* [Required work]
Of the records that follow, copy only the lines from the line containing "rw remove_key_notin //" to the line containing "assert (a ∈", both included, exactly as written.

== Material supplied ==

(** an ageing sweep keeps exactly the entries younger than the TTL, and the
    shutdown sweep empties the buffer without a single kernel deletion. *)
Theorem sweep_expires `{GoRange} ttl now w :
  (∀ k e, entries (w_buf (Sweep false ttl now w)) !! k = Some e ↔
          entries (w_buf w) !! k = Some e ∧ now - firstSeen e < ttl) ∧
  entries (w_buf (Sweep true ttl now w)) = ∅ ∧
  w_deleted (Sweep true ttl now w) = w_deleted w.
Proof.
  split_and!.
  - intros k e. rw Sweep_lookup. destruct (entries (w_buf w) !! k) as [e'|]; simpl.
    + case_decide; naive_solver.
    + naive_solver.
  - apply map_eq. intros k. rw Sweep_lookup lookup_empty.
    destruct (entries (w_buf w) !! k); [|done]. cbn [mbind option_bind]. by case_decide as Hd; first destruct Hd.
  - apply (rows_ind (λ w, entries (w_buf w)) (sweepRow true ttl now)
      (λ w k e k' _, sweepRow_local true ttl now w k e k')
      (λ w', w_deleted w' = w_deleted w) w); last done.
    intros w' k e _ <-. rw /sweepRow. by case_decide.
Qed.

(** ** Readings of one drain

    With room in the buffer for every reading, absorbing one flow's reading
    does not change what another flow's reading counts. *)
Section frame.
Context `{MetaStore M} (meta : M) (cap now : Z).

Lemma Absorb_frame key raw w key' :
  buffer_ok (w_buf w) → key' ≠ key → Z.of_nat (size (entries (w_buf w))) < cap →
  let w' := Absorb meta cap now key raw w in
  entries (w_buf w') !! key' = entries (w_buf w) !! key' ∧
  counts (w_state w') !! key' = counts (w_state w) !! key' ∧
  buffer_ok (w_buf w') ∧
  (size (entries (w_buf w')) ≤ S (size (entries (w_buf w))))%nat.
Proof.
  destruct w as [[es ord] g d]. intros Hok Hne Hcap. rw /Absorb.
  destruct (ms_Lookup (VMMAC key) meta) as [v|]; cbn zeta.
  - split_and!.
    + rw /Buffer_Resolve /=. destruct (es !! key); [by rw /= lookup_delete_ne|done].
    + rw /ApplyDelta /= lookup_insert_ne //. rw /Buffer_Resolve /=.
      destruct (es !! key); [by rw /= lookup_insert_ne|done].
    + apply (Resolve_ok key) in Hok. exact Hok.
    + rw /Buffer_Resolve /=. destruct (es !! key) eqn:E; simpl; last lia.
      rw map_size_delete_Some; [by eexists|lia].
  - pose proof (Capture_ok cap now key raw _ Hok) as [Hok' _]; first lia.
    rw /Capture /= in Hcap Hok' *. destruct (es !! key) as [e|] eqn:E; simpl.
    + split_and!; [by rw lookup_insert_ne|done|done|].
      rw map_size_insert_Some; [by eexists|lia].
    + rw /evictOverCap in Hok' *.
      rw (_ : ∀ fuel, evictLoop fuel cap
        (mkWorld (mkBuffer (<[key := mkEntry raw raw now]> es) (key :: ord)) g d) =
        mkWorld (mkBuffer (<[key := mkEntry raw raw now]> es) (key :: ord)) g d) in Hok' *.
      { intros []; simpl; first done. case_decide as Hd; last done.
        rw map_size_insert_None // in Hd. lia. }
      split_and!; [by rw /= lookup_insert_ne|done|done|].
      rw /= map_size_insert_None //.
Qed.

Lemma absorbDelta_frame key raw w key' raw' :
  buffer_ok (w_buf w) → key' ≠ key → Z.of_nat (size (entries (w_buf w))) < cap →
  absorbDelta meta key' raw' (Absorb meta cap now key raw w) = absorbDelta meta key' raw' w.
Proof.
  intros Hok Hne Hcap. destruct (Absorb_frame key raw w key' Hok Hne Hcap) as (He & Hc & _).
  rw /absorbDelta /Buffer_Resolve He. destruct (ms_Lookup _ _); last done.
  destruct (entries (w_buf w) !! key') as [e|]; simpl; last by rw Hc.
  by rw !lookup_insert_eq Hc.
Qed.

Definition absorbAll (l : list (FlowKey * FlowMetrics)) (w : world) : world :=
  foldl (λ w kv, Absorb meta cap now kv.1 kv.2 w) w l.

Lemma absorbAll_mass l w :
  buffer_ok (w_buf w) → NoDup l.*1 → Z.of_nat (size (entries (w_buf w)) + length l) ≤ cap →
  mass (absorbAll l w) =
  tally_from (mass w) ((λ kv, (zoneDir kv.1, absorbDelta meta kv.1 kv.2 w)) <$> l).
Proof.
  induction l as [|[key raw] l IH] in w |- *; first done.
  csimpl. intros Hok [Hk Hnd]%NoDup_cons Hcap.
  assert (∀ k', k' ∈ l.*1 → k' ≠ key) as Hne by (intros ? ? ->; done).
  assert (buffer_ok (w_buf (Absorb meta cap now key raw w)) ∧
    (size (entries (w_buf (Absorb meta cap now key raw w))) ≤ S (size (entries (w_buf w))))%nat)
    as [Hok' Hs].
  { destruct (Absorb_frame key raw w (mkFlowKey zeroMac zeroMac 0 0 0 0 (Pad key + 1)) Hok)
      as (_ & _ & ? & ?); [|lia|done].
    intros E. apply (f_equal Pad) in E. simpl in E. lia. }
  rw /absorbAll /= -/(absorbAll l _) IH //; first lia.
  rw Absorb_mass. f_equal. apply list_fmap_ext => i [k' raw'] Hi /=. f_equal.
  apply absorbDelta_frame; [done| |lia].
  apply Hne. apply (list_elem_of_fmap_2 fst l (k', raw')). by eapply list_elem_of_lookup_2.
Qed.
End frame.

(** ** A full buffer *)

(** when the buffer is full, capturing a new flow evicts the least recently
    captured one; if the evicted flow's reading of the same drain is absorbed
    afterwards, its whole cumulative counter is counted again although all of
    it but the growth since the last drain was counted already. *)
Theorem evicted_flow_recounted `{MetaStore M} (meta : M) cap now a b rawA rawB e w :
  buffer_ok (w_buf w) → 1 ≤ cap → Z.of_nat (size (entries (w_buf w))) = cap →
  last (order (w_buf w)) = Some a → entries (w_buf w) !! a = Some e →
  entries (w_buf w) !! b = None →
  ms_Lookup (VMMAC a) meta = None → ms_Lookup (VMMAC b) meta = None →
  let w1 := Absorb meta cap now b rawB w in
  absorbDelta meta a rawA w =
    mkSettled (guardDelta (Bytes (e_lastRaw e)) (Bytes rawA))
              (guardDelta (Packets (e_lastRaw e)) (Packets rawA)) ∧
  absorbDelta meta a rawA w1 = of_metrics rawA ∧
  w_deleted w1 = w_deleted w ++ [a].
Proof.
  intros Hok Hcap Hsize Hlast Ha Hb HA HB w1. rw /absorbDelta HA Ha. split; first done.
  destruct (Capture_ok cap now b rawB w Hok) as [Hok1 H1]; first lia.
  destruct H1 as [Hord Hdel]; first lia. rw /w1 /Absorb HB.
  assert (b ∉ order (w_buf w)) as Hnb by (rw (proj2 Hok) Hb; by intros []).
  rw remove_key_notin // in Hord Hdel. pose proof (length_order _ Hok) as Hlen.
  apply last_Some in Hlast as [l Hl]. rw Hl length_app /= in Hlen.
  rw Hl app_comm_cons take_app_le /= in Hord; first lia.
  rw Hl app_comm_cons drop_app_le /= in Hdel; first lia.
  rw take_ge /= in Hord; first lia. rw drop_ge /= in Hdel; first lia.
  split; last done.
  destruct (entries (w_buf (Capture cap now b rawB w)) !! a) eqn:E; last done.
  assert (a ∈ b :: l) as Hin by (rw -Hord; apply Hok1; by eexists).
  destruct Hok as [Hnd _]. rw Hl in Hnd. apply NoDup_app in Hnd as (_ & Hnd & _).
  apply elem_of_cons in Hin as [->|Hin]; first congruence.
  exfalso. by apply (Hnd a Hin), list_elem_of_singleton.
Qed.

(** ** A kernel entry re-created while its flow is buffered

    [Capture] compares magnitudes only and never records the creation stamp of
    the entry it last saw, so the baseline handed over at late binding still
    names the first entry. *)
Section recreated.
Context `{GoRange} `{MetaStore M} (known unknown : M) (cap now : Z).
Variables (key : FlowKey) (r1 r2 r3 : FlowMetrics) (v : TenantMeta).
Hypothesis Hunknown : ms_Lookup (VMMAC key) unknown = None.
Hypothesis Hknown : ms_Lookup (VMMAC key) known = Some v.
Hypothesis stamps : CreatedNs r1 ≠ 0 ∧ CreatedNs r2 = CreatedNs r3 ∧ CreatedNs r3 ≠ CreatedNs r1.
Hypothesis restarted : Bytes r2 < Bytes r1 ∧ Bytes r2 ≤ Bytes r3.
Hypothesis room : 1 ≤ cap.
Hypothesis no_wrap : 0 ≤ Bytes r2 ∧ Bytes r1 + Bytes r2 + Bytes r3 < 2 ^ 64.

===

* [Expected output]
  rw remove_key_notin // in Hord Hdel. pose proof (length_order _ Hok) as Hlen.
  apply last_Some in Hlast as [l Hl]. rw Hl length_app /= in Hlen.
  rw Hl app_comm_cons take_app_le /= in Hord; first lia.
  rw Hl app_comm_cons drop_app_le /= in Hdel; first lia.
  rw take_ge /= in Hord; first lia. rw drop_ge /= in Hdel; first lia.
  split; last done.
  destruct (entries (w_buf (Capture cap now b rawB w)) !! a) eqn:E; last done.
  assert (a ∈ b :: l) as Hin by (rw -Hord; apply Hok1; by eexists).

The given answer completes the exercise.